**Activity:**
Of all the entries below, only the lines from the one with "(* ===== verification/Sleeplock.v ===== *)" up to and including the one with "Definition get_sleeplock (a" are to be duplicated exactly.

**Data:**
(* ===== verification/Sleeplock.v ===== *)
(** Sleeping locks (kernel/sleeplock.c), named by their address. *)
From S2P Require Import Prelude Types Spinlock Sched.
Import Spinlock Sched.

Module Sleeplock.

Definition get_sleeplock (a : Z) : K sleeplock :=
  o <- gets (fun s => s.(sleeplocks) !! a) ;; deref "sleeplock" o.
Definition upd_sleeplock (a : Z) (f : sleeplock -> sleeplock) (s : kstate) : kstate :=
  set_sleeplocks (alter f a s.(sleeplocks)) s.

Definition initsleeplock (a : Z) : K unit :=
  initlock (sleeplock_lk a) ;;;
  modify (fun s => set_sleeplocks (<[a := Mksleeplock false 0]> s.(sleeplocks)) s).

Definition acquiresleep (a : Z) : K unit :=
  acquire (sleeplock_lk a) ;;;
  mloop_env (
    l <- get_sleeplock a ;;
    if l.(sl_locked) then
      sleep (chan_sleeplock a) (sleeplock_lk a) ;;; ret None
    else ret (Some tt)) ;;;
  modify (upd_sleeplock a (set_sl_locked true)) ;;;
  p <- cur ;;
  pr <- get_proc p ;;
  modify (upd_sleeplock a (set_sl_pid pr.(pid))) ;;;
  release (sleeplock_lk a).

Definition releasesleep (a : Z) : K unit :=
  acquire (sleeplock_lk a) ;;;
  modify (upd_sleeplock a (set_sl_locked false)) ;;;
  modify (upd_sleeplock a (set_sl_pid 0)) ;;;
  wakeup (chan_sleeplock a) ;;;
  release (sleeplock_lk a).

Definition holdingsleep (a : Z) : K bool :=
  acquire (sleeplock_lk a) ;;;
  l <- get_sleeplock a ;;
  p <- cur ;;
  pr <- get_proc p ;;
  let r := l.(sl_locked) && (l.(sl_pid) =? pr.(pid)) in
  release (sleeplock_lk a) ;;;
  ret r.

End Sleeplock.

...

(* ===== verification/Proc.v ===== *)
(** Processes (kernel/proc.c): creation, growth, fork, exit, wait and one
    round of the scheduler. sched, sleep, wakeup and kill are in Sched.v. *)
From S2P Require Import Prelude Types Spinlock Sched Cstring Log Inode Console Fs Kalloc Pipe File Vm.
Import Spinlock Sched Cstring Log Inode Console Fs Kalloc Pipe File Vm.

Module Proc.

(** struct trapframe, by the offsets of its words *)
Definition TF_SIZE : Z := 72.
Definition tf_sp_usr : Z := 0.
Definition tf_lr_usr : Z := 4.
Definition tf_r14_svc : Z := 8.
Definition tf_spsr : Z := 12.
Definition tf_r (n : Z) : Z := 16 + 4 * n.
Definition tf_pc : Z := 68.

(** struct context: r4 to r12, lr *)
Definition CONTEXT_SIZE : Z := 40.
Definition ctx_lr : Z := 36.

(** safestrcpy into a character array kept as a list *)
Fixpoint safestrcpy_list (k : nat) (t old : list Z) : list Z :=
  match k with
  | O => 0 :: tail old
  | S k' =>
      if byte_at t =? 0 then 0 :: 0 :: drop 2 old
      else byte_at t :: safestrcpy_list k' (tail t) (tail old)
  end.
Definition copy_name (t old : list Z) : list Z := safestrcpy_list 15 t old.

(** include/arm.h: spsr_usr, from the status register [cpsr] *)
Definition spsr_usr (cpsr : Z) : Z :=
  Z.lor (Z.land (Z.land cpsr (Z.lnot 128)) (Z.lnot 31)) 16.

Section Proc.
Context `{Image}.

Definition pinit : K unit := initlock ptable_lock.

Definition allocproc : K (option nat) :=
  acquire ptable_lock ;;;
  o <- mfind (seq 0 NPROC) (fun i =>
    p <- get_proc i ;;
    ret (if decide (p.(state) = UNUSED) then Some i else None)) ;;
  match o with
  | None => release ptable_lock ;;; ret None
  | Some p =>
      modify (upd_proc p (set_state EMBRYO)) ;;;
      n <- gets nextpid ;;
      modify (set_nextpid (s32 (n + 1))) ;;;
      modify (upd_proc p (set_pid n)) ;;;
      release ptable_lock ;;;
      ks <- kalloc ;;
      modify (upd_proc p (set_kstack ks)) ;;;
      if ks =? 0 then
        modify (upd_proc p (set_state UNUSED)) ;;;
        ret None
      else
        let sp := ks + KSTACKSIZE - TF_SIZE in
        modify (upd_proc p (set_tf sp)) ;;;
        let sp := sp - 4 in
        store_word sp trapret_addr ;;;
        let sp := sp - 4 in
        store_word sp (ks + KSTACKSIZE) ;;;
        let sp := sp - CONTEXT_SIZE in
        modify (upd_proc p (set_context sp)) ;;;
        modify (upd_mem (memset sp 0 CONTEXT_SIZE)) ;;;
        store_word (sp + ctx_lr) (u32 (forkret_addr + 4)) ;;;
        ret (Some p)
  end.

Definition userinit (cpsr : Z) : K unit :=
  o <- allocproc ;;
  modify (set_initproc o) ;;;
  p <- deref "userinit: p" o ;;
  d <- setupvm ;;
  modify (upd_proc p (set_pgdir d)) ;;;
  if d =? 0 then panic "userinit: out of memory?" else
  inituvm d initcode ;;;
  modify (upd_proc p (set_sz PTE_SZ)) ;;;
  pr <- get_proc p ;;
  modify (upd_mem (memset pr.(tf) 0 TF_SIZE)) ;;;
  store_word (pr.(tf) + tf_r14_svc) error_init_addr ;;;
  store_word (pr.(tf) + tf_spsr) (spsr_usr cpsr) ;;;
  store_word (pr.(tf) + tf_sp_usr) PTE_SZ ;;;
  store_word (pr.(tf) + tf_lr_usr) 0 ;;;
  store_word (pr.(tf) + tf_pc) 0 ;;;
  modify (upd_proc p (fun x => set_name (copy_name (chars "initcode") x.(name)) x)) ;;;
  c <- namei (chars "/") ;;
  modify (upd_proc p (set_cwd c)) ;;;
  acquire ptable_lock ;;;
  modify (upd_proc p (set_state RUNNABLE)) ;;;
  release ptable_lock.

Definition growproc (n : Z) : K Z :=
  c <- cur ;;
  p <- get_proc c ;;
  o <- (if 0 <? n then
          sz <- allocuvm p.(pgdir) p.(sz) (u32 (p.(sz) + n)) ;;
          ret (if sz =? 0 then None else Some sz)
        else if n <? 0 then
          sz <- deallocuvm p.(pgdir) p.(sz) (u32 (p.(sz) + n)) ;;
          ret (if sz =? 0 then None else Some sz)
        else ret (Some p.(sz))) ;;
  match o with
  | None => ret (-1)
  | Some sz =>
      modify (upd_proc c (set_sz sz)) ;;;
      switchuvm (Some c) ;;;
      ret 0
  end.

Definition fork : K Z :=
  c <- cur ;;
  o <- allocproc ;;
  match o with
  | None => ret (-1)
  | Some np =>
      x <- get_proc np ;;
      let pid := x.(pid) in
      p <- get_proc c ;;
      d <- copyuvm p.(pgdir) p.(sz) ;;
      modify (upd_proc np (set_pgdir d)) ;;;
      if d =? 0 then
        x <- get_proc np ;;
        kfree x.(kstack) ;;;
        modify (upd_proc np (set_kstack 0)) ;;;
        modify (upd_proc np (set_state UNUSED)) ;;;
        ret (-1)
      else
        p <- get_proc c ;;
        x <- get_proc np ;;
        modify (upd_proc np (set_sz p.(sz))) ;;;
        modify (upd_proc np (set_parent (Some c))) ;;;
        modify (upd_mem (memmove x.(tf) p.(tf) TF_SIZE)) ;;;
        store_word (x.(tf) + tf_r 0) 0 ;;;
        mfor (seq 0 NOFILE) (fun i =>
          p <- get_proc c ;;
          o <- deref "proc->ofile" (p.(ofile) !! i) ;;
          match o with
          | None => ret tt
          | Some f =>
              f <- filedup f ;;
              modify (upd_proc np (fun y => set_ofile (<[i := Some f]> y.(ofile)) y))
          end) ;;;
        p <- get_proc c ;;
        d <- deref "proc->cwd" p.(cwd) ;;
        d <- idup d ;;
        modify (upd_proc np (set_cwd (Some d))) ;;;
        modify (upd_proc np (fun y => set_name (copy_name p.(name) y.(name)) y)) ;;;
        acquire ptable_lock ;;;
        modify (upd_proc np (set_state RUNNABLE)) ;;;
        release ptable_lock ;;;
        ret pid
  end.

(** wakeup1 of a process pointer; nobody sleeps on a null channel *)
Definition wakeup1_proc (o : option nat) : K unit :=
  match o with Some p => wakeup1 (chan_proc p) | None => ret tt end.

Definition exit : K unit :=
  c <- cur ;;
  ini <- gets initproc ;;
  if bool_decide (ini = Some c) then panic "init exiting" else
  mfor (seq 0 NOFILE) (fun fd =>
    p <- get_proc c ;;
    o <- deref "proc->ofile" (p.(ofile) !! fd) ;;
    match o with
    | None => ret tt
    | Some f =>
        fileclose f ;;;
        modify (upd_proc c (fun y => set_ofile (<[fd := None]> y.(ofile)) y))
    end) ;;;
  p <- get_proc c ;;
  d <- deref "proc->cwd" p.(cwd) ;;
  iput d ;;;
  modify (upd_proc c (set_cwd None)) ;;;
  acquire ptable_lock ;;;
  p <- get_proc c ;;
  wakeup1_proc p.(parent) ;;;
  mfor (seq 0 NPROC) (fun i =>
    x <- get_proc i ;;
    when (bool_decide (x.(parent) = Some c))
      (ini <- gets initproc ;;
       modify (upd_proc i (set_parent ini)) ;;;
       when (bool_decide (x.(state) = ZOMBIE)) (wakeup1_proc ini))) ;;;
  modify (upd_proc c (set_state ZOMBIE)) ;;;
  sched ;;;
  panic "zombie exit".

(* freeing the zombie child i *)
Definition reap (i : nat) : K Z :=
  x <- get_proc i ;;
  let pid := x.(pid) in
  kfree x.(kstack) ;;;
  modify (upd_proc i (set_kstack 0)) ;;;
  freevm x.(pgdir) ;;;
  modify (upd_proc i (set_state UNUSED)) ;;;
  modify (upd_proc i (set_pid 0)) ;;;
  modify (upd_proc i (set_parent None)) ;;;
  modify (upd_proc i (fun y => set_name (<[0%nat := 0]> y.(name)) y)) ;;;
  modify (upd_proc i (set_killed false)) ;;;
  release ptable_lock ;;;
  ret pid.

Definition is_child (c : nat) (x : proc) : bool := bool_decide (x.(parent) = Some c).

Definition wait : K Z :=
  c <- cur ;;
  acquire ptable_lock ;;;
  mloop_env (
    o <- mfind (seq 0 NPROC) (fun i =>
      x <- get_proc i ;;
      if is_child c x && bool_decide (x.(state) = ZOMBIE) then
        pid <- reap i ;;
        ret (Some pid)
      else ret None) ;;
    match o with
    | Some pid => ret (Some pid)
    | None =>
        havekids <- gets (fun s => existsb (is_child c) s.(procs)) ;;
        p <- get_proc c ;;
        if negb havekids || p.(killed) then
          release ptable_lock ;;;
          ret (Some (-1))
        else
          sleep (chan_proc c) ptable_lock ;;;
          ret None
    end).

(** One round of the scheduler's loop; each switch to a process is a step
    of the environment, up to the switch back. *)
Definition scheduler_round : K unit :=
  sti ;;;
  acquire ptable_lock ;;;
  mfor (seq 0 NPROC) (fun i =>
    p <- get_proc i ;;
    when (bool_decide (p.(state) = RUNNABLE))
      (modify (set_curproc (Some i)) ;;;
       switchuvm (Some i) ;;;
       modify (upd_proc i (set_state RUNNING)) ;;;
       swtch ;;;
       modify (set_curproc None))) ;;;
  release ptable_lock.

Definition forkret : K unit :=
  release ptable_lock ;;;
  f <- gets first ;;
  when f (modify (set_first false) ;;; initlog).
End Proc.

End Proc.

**Solution:**
(* ===== verification/Sleeplock.v ===== *)
(** Sleeping locks (kernel/sleeplock.c), named by their address. *)
From S2P Require Import Prelude Types Spinlock Sched.
Import Spinlock Sched.

Module Sleeplock.

Definition get_sleeplock (a : Z) : K sleeplock :=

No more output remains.